DATA RECORDS ▸
※

(** C4, as the code has it.  [upsample] applies no confidence scaling:
    [c] is computed and discarded.  Whenever [upsample] returns [z], the
    values of [p] do not matter (any [p'] of the shape of [p] gives the
    same [z]), every output row of element [i] is an unmodified row of
    [bar_z[i]] (when those rows have width [D]), and on an all-boundary
    row ([b[i, t] = 1] at every position) the output at [t] is the
    compressed row [bar_z[i, t]] itself. *)
Theorem upsample_raw_expansion bar_z b p original_L D z
  (Hup : upsample bar_z b p original_L D = Ok z) :
  (forall p' : tensor2, length p' = length p ->
     (forall i (prow prow' : vec), nth_error p i = Some prow -> nth_error p' i = Some prow' ->
        length prow' = length prow) ->
     upsample bar_z b p' original_L D = Ok z) /\
  (forall i (bar zi : list vec), nth_error bar_z i = Some bar -> nth_error z i = Some zi ->
     (forall row, In row bar -> length row = D) -> forall row, In row zi -> In row bar) /\
  (forall i (bar zi : list vec) (brow : vec), nth_error bar_z i = Some bar -> nth_error b i = Some brow ->
     nth_error z i = Some zi -> (forall row, In row bar -> length row = D) ->
     (forall k, k < original_L -> nth_error brow k = Some 1%R) ->
     forall t, t < original_L -> nth_error zi t = nth_error bar t).
Proof.
  split; [|split].
  - intros p' Hl Hr. unfold upsample in *.
    destruct (mapiM_from _ 0 bar_z) as [z'|e]; cbn [bind] in *; [|discriminate].
    unfold confidence in *.
    match goal with |- context [forallb ?f (combine b p')] =>
      replace (forallb f (combine b p')) with (forallb f (combine b p))
        by (exact (forallb_combine_shape_r b p p' (eq_sym Hl) Hr))
    end.
    rewrite Hl. destruct (_ && _); cbn [bind] in *; [exact Hup | discriminate].
  - intros i bar zi Hi Hz Hw row Hrow.
    destruct (upsample_Ok_rows _ _ _ _ _ _ Hup i bar Hi) as (zi' & Hz' & Hf).
    assert (zi' = zi) as -> by (unfold vec in *; congruence).
    exact (upsample_loop_rows_In bar b i original_L D Hw _ _ _ _ Hf row Hrow).
  - intros i bar zi brow Hi Hbi Hz Hw Hall t Ht.
    destruct (upsample_Ok_rows _ _ _ _ _ _ Hup i bar Hi) as (zi' & Hz' & Hrow).
    assert (zi' = zi) as -> by (unfold vec in *; congruence).
    assert (Hlen : original_L <= length brow).
    { destruct original_L as [|L']; [lia|]. pose proof (Hall L' ltac:(lia)) as Hk.
      assert (L' < length brow) by (apply nth_error_Some; rewrite Hk; discriminate). lia. }
    pose proof (upsample_loop_char bar b i brow original_L D Hw Hbi Hlen original_L 0 0
                  ltac:(lia) ltac:(lia)) as C.
    unfold upsample_row in Hrow. rewrite Hrow in C. destruct C as [_ C].
    destruct (C t Ht) as [_ Hnth]. simpl in Hnth. rewrite Hnth. f_equal.
    apply count_ones_all_ones. intros k Hk. apply Hall. lia.
Qed.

※

WORK INSTRUCTION ▸ Retype every record above exactly as it stands.

OUTPUT ▸
(** C4, as the code has it.  [upsample] applies no confidence scaling:
    [c] is computed and discarded.  Whenever [upsample] returns [z], the
    values of [p] do not matter (any [p'] of the shape of [p] gives the
    same [z]), every output row of element [i] is an unmodified row of
    [bar_z[i]] (when those rows have width [D]), and on an all-boundary
    row ([b[i, t] = 1] at every position) the output at [t] is the
    compressed row [bar_z[i, t]] itself. *)
Theorem upsample_raw_expansion bar_z b p original_L D z
  (Hup : upsample bar_z b p original_L D = Ok z) :
  (forall p' : tensor2, length p' = length p ->
     (forall i (prow prow' : vec), nth_error p i = Some prow -> nth_error p' i = Some prow' ->
        length prow' = length prow) ->
     upsample bar_z b p' original_L D = Ok z) /\
  (forall i (bar zi : list vec), nth_error bar_z i = Some bar -> nth_error z i = Some zi ->
     (forall row, In row bar -> length row = D) -> forall row, In row zi -> In row bar) /\
  (forall i (bar zi : list vec) (brow : vec), nth_error bar_z i = Some bar -> nth_error b i = Some brow ->
     nth_error z i = Some zi -> (forall row, In row bar -> length row = D) ->
     (forall k, k < original_L -> nth_error brow k = Some 1%R) ->
     forall t, t < original_L -> nth_error zi t = nth_error bar t).
Proof.
  split; [|split].
  - intros p' Hl Hr. unfold upsample in *.
    destruct (mapiM_from _ 0 bar_z) as [z'|e]; cbn [bind] in *; [|discriminate].
    unfold confidence in *.
    match goal with |- context [forallb ?f (combine b p')] =>
      replace (forallb f (combine b p')) with (forallb f (combine b p))
        by (exact (forallb_combine_shape_r b p p' (eq_sym Hl) Hr))
    end.
    rewrite Hl. destruct (_ && _); cbn [bind] in *; [exact Hup | discriminate].
  - intros i bar zi Hi Hz Hw row Hrow.
    destruct (upsample_Ok_rows _ _ _ _ _ _ Hup i bar Hi) as (zi' & Hz' & Hf).
    assert (zi' = zi) as -> by (unfold vec in *; congruence).
    exact (upsample_loop_rows_In bar b i original_L D Hw _ _ _ _ Hf row Hrow).
  - intros i bar zi brow Hi Hbi Hz Hw Hall t Ht.
    destruct (upsample_Ok_rows _ _ _ _ _ _ Hup i bar Hi) as (zi' & Hz' & Hrow).
    assert (zi' = zi) as -> by (unfold vec in *; congruence).
    assert (Hlen : original_L <= length brow).
    { destruct original_L as [|L']; [lia|]. pose proof (Hall L' ltac:(lia)) as Hk.
      assert (L' < length brow) by (apply nth_error_Some; rewrite Hk; discriminate). lia. }
    pose proof (upsample_loop_char bar b i brow original_L D Hw Hbi Hlen original_L 0 0
                  ltac:(lia) ltac:(lia)) as C.
    unfold upsample_row in Hrow. rewrite Hrow in C. destruct C as [_ C].
    destruct (C t Ht) as [_ Hnth]. simpl in Hnth. rewrite Hnth. f_equal.
    apply count_ones_all_ones. intros k Hk. apply Hall. lia.
Qed.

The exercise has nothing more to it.